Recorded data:
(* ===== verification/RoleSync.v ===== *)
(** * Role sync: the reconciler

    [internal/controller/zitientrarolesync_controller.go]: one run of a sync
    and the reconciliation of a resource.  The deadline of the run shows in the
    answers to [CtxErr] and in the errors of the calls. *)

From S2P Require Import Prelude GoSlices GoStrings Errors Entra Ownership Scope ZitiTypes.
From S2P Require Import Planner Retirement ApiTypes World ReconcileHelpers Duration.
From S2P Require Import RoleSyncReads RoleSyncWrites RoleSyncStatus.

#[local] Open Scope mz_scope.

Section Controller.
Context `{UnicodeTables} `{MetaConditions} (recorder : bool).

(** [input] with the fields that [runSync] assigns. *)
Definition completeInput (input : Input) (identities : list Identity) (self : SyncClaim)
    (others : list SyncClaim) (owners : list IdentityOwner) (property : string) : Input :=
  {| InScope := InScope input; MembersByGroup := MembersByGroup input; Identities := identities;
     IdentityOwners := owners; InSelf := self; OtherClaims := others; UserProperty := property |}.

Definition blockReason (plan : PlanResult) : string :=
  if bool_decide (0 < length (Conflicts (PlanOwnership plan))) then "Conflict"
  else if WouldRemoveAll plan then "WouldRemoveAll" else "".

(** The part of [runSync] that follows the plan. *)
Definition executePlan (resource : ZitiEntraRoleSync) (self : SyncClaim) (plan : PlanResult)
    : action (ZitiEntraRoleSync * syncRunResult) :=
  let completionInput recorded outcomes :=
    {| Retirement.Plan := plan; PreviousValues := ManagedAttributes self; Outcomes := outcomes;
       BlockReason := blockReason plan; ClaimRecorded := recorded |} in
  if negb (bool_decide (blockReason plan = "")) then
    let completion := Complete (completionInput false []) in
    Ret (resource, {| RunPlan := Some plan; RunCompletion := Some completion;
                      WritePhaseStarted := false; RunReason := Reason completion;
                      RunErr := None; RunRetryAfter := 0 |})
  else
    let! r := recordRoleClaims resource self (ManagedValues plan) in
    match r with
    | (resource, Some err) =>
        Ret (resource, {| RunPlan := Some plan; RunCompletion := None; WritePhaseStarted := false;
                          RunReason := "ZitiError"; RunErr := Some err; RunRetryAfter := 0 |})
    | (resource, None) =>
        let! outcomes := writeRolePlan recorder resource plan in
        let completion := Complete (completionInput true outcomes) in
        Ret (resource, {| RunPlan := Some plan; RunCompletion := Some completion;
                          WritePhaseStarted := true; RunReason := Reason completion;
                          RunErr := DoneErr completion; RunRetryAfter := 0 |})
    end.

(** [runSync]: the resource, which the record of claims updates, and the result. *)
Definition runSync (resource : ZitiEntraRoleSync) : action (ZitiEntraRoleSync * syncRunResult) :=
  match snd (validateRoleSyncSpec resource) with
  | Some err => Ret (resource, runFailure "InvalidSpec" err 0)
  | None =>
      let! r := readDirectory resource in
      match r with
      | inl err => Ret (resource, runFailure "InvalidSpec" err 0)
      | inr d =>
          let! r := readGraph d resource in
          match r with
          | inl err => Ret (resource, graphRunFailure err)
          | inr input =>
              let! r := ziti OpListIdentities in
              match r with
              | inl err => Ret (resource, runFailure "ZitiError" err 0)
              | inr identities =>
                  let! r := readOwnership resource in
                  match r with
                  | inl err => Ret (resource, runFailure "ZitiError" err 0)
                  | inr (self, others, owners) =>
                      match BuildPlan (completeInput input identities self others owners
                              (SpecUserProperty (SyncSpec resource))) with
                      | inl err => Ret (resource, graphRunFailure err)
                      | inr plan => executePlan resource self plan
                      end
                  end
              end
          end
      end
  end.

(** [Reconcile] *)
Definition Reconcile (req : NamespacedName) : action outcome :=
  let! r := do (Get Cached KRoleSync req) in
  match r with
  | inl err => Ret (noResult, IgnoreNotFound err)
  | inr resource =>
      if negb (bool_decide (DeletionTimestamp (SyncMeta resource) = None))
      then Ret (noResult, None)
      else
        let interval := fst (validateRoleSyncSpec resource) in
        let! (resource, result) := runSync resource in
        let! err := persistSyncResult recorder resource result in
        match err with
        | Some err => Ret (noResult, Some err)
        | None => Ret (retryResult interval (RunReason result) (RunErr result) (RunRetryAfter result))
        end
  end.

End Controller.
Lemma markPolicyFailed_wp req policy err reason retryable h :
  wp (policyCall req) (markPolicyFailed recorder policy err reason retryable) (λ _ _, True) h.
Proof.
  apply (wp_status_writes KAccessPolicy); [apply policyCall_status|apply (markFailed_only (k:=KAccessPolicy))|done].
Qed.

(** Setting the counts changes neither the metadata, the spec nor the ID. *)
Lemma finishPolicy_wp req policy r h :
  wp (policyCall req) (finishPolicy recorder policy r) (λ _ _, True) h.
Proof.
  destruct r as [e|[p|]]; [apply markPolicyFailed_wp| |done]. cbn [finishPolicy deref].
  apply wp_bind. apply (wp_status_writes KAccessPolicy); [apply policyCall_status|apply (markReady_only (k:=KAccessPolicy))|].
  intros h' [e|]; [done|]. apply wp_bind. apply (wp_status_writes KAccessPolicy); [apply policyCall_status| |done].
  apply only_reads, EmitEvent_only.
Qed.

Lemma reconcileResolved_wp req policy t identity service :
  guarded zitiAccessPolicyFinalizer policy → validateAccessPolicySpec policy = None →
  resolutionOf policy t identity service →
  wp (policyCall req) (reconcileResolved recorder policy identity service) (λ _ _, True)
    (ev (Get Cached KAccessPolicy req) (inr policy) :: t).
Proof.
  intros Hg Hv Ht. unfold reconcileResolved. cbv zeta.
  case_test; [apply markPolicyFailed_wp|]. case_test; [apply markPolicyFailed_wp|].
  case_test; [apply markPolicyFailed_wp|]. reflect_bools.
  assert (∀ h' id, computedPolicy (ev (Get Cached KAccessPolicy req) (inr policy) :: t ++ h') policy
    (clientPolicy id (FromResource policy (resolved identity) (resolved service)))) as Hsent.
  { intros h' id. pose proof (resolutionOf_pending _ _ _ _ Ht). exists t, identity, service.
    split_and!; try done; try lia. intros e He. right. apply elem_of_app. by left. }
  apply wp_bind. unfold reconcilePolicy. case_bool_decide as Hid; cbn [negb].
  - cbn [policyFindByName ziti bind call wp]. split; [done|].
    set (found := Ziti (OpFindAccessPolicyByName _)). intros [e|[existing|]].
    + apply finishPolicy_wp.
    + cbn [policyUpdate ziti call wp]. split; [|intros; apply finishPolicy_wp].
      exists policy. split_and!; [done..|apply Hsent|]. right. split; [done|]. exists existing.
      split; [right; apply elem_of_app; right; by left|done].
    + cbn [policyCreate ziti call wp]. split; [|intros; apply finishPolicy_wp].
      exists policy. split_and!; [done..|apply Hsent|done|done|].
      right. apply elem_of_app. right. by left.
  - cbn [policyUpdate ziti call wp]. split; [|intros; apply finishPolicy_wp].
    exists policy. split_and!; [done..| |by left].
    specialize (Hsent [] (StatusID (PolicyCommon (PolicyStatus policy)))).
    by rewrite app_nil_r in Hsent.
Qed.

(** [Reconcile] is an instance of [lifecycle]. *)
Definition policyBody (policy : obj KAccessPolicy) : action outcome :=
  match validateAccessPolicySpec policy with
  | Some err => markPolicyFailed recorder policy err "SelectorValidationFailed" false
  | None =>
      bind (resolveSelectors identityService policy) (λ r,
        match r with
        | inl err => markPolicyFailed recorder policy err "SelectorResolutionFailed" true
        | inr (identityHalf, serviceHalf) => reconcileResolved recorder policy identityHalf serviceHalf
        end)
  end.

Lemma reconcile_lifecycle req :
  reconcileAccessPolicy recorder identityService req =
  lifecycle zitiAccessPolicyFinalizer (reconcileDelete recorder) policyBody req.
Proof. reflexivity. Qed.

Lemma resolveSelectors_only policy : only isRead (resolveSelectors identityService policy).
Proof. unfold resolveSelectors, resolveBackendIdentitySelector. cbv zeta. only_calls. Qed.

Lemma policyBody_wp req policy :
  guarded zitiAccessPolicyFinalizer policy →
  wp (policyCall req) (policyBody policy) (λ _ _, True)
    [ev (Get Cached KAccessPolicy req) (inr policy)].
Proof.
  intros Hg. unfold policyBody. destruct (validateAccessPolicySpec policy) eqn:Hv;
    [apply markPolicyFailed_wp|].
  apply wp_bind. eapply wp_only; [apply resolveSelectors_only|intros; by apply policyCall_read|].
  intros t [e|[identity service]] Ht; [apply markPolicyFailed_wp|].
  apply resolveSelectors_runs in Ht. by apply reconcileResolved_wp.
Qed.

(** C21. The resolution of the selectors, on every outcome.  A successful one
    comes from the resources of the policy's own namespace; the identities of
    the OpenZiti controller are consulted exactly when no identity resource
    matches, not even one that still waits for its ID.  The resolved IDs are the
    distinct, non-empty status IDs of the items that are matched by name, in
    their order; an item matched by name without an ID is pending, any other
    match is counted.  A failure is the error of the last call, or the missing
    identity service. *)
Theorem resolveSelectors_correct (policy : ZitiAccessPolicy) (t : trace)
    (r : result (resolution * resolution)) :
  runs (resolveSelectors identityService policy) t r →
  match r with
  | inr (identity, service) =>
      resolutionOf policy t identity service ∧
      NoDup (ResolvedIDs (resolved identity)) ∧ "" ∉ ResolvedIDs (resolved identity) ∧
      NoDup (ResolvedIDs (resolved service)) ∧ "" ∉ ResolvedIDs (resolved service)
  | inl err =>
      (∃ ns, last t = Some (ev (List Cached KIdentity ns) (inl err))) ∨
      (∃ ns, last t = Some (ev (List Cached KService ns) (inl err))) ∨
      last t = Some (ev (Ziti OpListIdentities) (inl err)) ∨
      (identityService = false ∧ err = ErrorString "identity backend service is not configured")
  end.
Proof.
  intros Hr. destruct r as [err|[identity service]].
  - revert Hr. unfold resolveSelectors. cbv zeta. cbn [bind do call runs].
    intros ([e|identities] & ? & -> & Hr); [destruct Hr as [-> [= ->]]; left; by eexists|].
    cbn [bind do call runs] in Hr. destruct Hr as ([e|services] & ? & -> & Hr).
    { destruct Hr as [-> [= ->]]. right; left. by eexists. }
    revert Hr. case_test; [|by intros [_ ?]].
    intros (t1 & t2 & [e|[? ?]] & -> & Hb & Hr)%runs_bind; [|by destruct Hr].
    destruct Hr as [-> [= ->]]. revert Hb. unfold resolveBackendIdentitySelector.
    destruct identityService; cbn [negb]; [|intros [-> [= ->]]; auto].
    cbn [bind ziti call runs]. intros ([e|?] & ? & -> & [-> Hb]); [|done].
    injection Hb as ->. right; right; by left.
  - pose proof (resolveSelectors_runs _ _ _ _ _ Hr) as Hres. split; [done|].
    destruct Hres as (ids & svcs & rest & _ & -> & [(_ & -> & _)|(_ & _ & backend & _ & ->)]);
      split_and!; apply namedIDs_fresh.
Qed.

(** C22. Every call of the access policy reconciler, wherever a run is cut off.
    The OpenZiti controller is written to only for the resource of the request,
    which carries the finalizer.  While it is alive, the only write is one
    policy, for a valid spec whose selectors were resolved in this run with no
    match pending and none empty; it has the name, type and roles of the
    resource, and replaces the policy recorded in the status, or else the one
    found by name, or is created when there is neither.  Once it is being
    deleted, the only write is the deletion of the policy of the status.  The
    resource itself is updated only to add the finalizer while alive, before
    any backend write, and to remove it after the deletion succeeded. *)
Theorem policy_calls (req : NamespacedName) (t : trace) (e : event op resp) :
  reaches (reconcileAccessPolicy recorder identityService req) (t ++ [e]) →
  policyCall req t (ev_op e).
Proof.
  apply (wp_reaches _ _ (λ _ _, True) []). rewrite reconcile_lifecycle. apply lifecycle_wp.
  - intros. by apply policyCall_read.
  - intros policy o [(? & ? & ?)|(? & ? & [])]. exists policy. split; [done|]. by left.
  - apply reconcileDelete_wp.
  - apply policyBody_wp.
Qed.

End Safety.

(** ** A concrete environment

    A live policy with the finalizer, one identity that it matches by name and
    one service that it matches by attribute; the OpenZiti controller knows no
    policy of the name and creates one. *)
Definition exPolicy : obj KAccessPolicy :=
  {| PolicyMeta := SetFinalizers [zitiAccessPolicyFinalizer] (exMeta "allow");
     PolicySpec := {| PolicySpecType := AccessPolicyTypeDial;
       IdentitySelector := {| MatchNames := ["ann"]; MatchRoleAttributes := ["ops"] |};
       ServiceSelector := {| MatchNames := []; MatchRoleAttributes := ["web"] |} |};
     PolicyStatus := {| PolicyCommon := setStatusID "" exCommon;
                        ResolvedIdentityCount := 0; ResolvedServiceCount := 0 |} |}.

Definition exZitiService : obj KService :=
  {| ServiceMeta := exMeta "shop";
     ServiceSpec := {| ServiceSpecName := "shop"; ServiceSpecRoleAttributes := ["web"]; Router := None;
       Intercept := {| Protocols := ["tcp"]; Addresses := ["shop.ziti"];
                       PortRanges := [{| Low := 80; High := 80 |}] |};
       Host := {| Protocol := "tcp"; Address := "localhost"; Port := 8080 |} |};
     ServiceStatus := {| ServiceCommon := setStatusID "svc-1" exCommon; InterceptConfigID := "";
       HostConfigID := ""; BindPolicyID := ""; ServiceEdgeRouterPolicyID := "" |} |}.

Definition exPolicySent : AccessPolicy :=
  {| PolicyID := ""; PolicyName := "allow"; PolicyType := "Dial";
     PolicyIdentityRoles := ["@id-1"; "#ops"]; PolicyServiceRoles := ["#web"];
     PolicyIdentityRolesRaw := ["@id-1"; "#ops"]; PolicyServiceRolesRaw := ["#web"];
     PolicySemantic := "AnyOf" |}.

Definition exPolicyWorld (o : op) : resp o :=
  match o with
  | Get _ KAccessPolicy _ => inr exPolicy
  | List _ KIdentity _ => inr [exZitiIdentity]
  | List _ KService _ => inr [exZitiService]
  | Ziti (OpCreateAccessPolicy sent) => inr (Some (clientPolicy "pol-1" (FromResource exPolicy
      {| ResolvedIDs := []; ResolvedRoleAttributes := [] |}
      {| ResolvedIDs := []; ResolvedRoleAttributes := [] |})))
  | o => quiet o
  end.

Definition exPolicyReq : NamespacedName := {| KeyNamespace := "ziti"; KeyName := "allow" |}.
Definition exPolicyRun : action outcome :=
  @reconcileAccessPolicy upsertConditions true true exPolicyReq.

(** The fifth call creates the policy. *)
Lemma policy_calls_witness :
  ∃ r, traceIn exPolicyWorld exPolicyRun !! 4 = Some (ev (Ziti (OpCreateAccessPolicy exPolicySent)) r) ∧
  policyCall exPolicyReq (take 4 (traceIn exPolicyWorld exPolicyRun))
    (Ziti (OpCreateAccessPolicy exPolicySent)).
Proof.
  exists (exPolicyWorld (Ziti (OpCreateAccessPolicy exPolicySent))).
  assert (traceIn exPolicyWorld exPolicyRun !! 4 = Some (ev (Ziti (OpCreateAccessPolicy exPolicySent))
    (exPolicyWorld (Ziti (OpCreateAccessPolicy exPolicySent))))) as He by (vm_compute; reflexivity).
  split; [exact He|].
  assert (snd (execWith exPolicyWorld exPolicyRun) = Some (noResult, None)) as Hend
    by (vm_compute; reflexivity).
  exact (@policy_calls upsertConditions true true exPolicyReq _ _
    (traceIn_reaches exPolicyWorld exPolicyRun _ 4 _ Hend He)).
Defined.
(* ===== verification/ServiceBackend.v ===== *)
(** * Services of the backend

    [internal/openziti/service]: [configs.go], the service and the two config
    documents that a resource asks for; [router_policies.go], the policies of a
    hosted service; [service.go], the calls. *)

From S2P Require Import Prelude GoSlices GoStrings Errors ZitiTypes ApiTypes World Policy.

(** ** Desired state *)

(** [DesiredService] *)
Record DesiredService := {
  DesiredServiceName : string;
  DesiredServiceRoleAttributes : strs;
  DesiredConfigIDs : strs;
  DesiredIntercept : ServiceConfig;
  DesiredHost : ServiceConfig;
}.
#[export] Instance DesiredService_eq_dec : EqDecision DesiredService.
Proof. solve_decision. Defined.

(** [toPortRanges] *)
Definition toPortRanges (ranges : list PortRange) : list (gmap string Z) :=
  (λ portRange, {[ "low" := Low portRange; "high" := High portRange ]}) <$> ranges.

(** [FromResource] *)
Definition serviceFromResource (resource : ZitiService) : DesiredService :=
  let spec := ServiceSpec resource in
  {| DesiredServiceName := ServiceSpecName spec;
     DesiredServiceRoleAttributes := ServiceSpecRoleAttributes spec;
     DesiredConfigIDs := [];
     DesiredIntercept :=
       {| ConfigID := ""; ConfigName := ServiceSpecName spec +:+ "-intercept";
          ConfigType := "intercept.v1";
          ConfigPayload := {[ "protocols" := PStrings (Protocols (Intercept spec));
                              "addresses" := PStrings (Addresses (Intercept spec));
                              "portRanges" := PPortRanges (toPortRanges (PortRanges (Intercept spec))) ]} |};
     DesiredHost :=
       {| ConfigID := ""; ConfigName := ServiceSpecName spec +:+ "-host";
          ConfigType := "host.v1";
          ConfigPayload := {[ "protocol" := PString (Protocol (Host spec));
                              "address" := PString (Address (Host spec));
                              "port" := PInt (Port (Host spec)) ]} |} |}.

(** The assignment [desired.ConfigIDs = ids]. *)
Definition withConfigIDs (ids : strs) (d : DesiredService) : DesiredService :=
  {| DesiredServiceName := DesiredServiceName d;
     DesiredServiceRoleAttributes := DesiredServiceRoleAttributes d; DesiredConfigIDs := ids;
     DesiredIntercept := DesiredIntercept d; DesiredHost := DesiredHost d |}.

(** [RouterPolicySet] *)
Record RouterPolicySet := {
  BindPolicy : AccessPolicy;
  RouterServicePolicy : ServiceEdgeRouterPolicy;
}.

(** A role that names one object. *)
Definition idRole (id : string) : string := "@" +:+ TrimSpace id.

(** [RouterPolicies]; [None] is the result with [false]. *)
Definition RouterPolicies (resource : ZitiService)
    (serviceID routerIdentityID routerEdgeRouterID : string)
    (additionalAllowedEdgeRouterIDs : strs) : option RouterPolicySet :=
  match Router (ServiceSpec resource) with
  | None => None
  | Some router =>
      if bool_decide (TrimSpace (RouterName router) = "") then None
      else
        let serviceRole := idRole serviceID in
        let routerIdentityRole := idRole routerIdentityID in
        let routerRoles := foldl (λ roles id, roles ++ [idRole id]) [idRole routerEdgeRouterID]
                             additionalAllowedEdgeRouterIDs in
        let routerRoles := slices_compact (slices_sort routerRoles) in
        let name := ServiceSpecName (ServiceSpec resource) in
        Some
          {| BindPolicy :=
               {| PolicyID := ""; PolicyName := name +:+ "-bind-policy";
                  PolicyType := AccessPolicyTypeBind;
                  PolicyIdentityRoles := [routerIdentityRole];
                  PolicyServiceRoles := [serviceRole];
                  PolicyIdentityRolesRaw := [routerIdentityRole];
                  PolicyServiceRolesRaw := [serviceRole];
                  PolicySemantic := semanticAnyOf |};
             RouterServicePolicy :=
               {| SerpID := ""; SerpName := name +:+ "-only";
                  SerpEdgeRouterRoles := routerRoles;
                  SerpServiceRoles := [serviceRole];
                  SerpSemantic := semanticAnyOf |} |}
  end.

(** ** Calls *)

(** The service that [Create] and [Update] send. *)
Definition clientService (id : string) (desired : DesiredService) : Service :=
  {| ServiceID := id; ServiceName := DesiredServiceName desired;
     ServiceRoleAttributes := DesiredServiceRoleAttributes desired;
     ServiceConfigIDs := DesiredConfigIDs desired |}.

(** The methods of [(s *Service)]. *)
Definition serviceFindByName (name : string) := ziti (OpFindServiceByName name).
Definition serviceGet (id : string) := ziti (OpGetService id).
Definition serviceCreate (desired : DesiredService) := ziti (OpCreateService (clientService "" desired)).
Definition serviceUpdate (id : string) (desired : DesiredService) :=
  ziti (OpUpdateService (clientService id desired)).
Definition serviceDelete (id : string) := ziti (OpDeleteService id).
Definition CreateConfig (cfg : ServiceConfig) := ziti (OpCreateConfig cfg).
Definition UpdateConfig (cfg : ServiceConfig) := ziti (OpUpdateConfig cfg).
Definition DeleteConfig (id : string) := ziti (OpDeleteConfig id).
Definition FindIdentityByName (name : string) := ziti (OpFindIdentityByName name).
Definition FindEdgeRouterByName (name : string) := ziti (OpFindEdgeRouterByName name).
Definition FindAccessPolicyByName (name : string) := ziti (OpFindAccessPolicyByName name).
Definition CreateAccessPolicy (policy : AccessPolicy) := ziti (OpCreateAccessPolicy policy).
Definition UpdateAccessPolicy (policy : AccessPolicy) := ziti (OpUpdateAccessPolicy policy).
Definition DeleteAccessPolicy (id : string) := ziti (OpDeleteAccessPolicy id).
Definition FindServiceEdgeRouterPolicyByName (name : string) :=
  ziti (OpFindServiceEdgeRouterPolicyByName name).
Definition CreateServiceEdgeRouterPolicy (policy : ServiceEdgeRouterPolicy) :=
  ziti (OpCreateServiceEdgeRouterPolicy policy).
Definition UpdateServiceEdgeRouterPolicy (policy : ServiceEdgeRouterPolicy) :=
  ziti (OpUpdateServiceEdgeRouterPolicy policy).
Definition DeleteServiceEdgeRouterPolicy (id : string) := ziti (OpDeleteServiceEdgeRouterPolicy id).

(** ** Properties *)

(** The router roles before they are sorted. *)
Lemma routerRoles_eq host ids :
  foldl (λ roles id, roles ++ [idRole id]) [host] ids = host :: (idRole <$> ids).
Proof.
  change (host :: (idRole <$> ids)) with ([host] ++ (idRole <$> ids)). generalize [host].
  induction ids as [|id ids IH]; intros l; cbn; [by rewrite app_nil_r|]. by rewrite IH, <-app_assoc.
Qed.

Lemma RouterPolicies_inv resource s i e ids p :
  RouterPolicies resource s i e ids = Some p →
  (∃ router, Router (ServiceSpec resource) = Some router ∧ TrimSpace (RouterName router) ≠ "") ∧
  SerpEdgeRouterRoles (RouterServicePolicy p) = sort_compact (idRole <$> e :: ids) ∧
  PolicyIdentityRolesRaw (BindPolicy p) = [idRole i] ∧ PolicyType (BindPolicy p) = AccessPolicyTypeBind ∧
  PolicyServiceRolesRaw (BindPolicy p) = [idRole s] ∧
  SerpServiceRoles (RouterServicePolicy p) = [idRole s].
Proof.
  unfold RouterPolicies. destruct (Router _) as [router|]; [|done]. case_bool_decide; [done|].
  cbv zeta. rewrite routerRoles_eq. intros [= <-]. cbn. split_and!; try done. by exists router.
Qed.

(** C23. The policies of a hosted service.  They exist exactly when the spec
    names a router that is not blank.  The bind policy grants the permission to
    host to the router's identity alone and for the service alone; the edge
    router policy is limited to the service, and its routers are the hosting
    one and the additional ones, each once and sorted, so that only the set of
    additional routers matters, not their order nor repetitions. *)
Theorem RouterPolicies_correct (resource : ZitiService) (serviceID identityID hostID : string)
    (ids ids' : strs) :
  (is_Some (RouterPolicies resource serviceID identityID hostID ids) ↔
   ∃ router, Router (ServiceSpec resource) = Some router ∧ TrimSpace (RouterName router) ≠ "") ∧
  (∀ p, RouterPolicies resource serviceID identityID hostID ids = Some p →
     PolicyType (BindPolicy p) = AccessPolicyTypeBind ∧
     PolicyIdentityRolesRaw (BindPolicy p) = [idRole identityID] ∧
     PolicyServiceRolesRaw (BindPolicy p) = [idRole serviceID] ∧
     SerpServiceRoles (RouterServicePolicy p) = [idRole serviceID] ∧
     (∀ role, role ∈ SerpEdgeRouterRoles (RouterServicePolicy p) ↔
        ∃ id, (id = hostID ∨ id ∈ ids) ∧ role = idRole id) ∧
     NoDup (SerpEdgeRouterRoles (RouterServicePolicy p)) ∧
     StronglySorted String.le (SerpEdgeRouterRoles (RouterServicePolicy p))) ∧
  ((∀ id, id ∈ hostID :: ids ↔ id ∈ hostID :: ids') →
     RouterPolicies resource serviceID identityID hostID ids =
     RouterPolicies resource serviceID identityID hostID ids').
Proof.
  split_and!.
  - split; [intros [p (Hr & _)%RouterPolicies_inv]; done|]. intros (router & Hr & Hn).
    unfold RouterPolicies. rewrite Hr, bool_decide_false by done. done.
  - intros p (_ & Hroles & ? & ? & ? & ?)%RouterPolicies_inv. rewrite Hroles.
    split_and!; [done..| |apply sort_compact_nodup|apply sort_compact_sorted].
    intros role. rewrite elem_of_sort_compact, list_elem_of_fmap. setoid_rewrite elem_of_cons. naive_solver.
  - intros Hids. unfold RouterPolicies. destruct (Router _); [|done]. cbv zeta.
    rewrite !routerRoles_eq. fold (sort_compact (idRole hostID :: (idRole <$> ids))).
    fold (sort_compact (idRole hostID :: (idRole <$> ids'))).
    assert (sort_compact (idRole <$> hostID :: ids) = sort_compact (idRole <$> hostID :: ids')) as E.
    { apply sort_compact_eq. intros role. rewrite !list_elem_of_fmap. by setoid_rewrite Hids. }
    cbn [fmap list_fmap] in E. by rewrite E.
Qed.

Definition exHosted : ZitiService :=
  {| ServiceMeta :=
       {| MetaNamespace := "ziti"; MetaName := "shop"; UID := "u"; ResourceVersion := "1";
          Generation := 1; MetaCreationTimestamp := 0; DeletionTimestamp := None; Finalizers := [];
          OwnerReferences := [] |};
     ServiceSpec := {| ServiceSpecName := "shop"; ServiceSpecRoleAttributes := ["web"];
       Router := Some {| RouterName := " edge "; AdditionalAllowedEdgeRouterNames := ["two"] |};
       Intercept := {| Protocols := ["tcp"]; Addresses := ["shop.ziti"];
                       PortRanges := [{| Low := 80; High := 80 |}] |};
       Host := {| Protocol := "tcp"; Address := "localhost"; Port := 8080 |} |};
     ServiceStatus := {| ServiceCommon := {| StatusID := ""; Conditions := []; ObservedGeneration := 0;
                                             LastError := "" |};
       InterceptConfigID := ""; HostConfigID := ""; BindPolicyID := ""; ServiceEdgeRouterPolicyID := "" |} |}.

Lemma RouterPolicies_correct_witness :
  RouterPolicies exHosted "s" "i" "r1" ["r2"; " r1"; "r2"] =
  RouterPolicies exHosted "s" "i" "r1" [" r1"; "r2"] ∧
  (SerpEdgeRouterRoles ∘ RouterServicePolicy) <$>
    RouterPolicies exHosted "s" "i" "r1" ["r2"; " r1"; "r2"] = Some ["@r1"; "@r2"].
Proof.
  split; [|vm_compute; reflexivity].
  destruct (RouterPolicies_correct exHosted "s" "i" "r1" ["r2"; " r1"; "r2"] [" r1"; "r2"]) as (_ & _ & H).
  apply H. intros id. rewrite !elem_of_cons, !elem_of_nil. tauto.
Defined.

[Problem description]
Starting at the first line of the data above, retype each line exactly until you reach the line containing "(recorder : bool).", and include that line too.

[Response area]
(* ===== verification/RoleSync.v ===== *)
(** * Role sync: the reconciler

    [internal/controller/zitientrarolesync_controller.go]: one run of a sync
    and the reconciliation of a resource.  The deadline of the run shows in the
    answers to [CtxErr] and in the errors of the calls. *)

From S2P Require Import Prelude GoSlices GoStrings Errors Entra Ownership Scope ZitiTypes.
From S2P Require Import Planner Retirement ApiTypes World ReconcileHelpers Duration.
From S2P Require Import RoleSyncReads RoleSyncWrites RoleSyncStatus.

#[local] Open Scope mz_scope.

Section Controller.
Context `{UnicodeTables} `{MetaConditions} (recorder : bool).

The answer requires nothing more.